PROMPT: Look for the word "subst" in the records, and copy each line where it appears.
═══
Lemma dict_get_app (k : string) (d d' : dict V) :
  dict_get k (d ++ d')
  = match dict_get k d with Some v => Some v | None => dict_get k d' end.
Proof.
  induction d as [|[k' v'] d IH]; [reflexivity|].
  cbn [app dict_get]. destruct (String.eqb k k'); [reflexivity|exact IH].
Qed.

Lemma dict_get_set (k k' : string) (v : V) (d : dict V) :
  dict_get k' (dict_set k v d)
  = if String.eqb k' k then Some v else dict_get k' d.
Proof.
  induction d as [|[k0 v0] d IH]; cbn [dict_set dict_get].
  - destruct (String.eqb k' k); reflexivity.
  - destruct (String.eqb k k0) eqn:E; cbn [dict_get].
    + apply String.eqb_eq in E. subst k0.
      destruct (String.eqb k' k); reflexivity.
    + rewrite IH. destruct (String.eqb k' k0) eqn:E'; [|reflexivity].
      apply String.eqb_eq in E'. subst k0.
      destruct (String.eqb k' k) eqn:E''; [|reflexivity].
      apply String.eqb_eq in E''. subst k'.
      rewrite String.eqb_refl in E. discriminate.
Qed.

Lemma dict_get_None (k : string) (d : dict V) :
  dict_get k d = None <-> ~ In k (keys d).
Proof.
  induction d as [|[k' v'] d IH]; cbn [dict_get keys map fst In].
  - split; [intros _ []|reflexivity].
  - destruct (String.eqb k k') eqn:E.
    + apply String.eqb_eq in E. subst k'. split; [discriminate|].
      intros H. exfalso. apply H. left. reflexivity.
    + apply String.eqb_neq in E. rewrite IH. unfold keys. split.
      * intros H [Heq|Hin]; [congruence|exact (H Hin)].
      * intros H Hin. apply H. right. exact Hin.
Qed.

Lemma dict_set_fresh (k : string) (v : V) (d : dict V) :
  dict_get k d = None -> dict_set k v d = d ++ [(k, v)].
Proof.
  induction d as [|[k' v'] d IH]; cbn [dict_get dict_set app];
    [reflexivity|].
  destruct (String.eqb k k'); [discriminate|].
  intros H. rewrite (IH H). reflexivity.
Qed.

Lemma keys_dict_set (k : string) (v : V) (d : dict V) :
  keys (dict_set k v d)
  = match dict_get k d with Some _ => keys d | None => keys d ++ [k] end.
Proof.
  induction d as [|[k' v'] d IH]; cbn [dict_get dict_set keys map fst app];
    [reflexivity|].
  destruct (String.eqb k k') eqn:E; [reflexivity|].
  cbn [map fst]. fold (keys (dict_set k v d)). rewrite IH.
  destruct (dict_get k d); reflexivity.
Qed.

Lemma NoDup_snoc (l : list string) (k : string) :
  List.NoDup l -> ~ In k l -> List.NoDup (l ++ [k]).
Proof.
  induction 1 as [|x l Hx Hl IH]; intros Hk; cbn [app].
  - constructor; [intros []|constructor].
  - constructor.
    + intros Hin. apply in_app_or in Hin. destruct Hin as [Hin|[<-|[]]].
      * exact (Hx Hin).
      * apply Hk. left. reflexivity.
    + apply IH. intros Hin. apply Hk. right. exact Hin.
Qed.

Lemma NoDup_keys_dict_set (k : string) (v : V) (d : dict V) :
  List.NoDup (keys d) -> List.NoDup (keys (dict_set k v d)).
Proof.
  intros Hd. rewrite keys_dict_set.
  destruct (dict_get k d) eqn:E; [exact Hd|].
  apply NoDup_snoc; [exact Hd|]. apply dict_get_None. exact E.
Qed.

Lemma Forall_dict_set (P : V -> Prop) (k : string) (v : V) (d : dict V) :
  P v -> List.Forall (fun kv => P (snd kv)) d ->
  List.Forall (fun kv => P (snd kv)) (dict_set k v d).
Proof.
  intros Hv. induction 1 as [|[k' v'] d Hx Hd IH]; cbn [dict_set].
  - constructor; [exact Hv|constructor].
  - destruct (String.eqb k k'); constructor; assumption.
Qed.

End Dict.
End PyFacts.

(** ** The tuning loop *)

Module ArrayTuneFacts.
Import ArrayTune.

Lemma adjust_calls_snoc (l : list event) (e : event) :
  adjust_calls (l ++ [e]) = (adjust_calls l + Nat.b2n (is_adjust e))%nat.
Proof.
  unfold adjust_calls. rewrite List.filter_app, length_app. simpl.
  destruct (is_adjust e); reflexivity.
Qed.

Lemma adjust_calls_of_snoc (a : attr) (l : list event) (e : event) :
  adjust_calls_of a (l ++ [e])
  = (adjust_calls_of a l + Nat.b2n (is_adjust_of a e))%nat.
Proof.
  unfold adjust_calls_of. rewrite List.filter_app, length_app. simpl.
  destruct (is_adjust_of a e); reflexivity.
Qed.

Lemma emit_log (e : event) (st : state) : log (emit e st) = log st ++ [e].
Proof. reflexivity. Qed.

Section Loop.

Variable saa_mean : nat -> Q.
Variable self : t.

Local Abbreviation locked_state := (ArrayTune.locked_state saa_mean self).
Local Abbreviation tuned_state := (ArrayTune.tuned_state saa_mean self).
Local Abbreviation aflux_ok := (ArrayTune.aflux_ok saa_mean self).
Local Abbreviation squid_ok := (ArrayTune.squid_ok saa_mean self).
Local Abbreviation first_aflux_ok := (ArrayTune.first_aflux_ok saa_mean self).

Lemma adjust_log (a : attr) (e : Q) (st : state) :
  log (adjust self a e st) = (log st ++ [EAdjust a]) ++ [EReset].
Proof.
  unfold adjust.
  destruct (Qltb _ 0); [|destruct (Qgtb _ 150)]; reflexivity.
Qed.

Lemma adjust_clock (a : attr) (e : Q) (st : state) :
  clock (adjust self a e st) = clock st.
Proof.
  unfold adjust.
  destruct (Qltb _ 0); [|destruct (Qgtb _ 150)]; reflexivity.
Qed.

Lemma lock_squid_step (depth : nat) (n : Z) (st : state) :
  lock_squid saa_mean self (S depth) n st =
  let error := (saa_mean (clock st) - sflux_offset self)%Q in
  if Qltb (Qabs error) (squid_tol self) then
    Some (true, emit (EPrintLocked (5 - n)) (locked_state st))
  else if n =? 0 then
    Some (false, emit (EPrint "could not tune SQUID flux.") (locked_state st))
  else lock_squid saa_mean self depth (n - 1)
         (adjust self S_flux error (locked_state st)).
Proof. reflexivity. Qed.

Lemma tune_squid_step (depth : nat) (n : Z) (st : state) :
  tune_squid saa_mean self (S depth) n st =
  let error := (saa_mean (clock st) - aflux_offset self)%Q in
  if Qltb (Qabs error) (aflux_tol self) then
    lock_squid saa_mean self depth 5 (tuned_state st)
  else if n =? 0 then
    Some (false, emit (EPrint "could not tune array flux.") (tuned_state st))
  else tune_squid saa_mean self depth (n - 1)
         (adjust self A_flux error (tuned_state st)).
Proof. reflexivity. Qed.

Lemma locked_state_log (st : state) :
  adjust_calls (log (locked_state st)) = adjust_calls (log st)
  /\ forall a, adjust_calls_of a (log (locked_state st))
             = adjust_calls_of a (log st).
Proof.
  unfold locked_state, monitor, reset, set_testSignal, lock, emit, with_squid.
  simpl. split; [|intros a];
    rewrite ?adjust_calls_snoc, ?adjust_calls_of_snoc; simpl; lia.
Qed.

Lemma tuned_state_log (st : state) :
  adjust_calls (log (tuned_state st)) = adjust_calls (log st)
  /\ forall a, adjust_calls_of a (log (tuned_state st))
             = adjust_calls_of a (log st).
Proof.
  unfold tuned_state, acquire, tune_squid_setup, reset, lock, emit, with_squid.
  simpl. split; [|intros a];
    rewrite ?adjust_calls_snoc, ?adjust_calls_of_snoc; simpl; lia.
Qed.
═══
RESPONSE TO THE TASK:
    + apply String.eqb_eq in E. subst k0.
      apply String.eqb_eq in E'. subst k0.
      apply String.eqb_eq in E''. subst k'.
    + apply String.eqb_eq in E. subst k'. split; [discriminate|].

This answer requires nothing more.